Far off in the distance along the main road, he could see the local saloon, which looked burned down to its foundations. It was an eerie sight, seeing it all turned from a healthy brown to a black of death. It reminded him of some nasty business he’d been involved in just a few days ago.

Don’t mind that for now, he thought; I’ll check on it later. I wanna go home ‘n’ see the Missus, see if she’s alright.

He rode off the main road and found the neighbourhood of houses where his family’s was. He got there in a few minutes. He got off his horse, took off his hat, and went in through the front door.

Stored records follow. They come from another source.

(** * Analitics_MP: the marketplace-analyst bot (bot.py)

    A shallow embedding of [bot.py]: the model-fallback caller
    [call_ai_with_fallback], the four handlers [start], [reset],
    [handle_file] and [handle_text], the conversation store
    [user_conversations], the model cursor [current_model_index] and the
    reply chunking loop.

    Modelling conventions.
    - A Python [str] is the list of its code points ([pystr]); [len] is
      [length] and a slice [s[i:j]] is [take]/[drop].  Literals are written
      as UTF-8 text and decoded by [py].
    - Python integers are [Z]; [%] is [Z.modulo] (sign of the divisor, as in
      Python) and list indexing accepts negative indices ([py_index]).
    - The process-wide globals and the observable effects (requests sent to
      the completion API, messages sent with [reply_text], lines printed)
      are the fields of one [World] record, threaded through every function.
    - The collaborators that live outside the program (the completion API,
      the file download, the spreadsheet parser) are parameters of the
      development; an exception is represented by its [str(e)] text. *)

From Stdlib Require Import ZArith Lia.
From stdpp Require Import base list strings gmap.
From Equations Require Import Equations.

Open Scope Z_scope.

(** ** Python strings *)

Definition codepoint := N.
Definition pystr := list codepoint.

Definition byte_of_ascii (a : Ascii.ascii) : N := Ascii.N_of_ascii a.

Fixpoint bytes_of_string (s : String.string) : list N :=
  match s with
  | String.EmptyString => []
  | String.String a r => byte_of_ascii a :: bytes_of_string r
  end.

Definition cont (b : N) : N := N.land b 63.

“Emily?” he called out for his wife, then for his kids: “Billy? Sue?”

He looked around the parlour, then the kitchen, and finally, in his and Emily’s bedroom.

“Where the hell is everyb–” he said as he entered the bedroom, then he saw Emily.

She was hanging by the neck under a wood beam from the ceiling. A kicked-over stool was lying by her feet.

“Oh, my God! No!” he yelled, then ran over to her body.

He untied the rope and took her down. He laid her on the bed, then removed the rope from her broken neck. The red marks were deeply cut into her neck. He checked for breath and movement, only to find none. The top of her dress was torn open, revealing her breasts. He looked over at the floor, by the stool: her torn-off drawers were lying there. He wouldn’t allow himself to imagine what had happened.

“No, baby, no,” he wept. “Why? Why’d ya do it?” He held his head in his hands and continued weeping for several more minutes. Then he got up and left the room, fearing for his kids. “What the hell happened here?”

He kept looking around the house for little Billy and Sue, but they were nowhere to be found. It was getting harder and harder for him to contain himself. He returned to the parlour and sat on his chair. He needed a moment to think things over, to reflect on what had happened over the past several days…not that they had had anything to do with what was going on now, surely.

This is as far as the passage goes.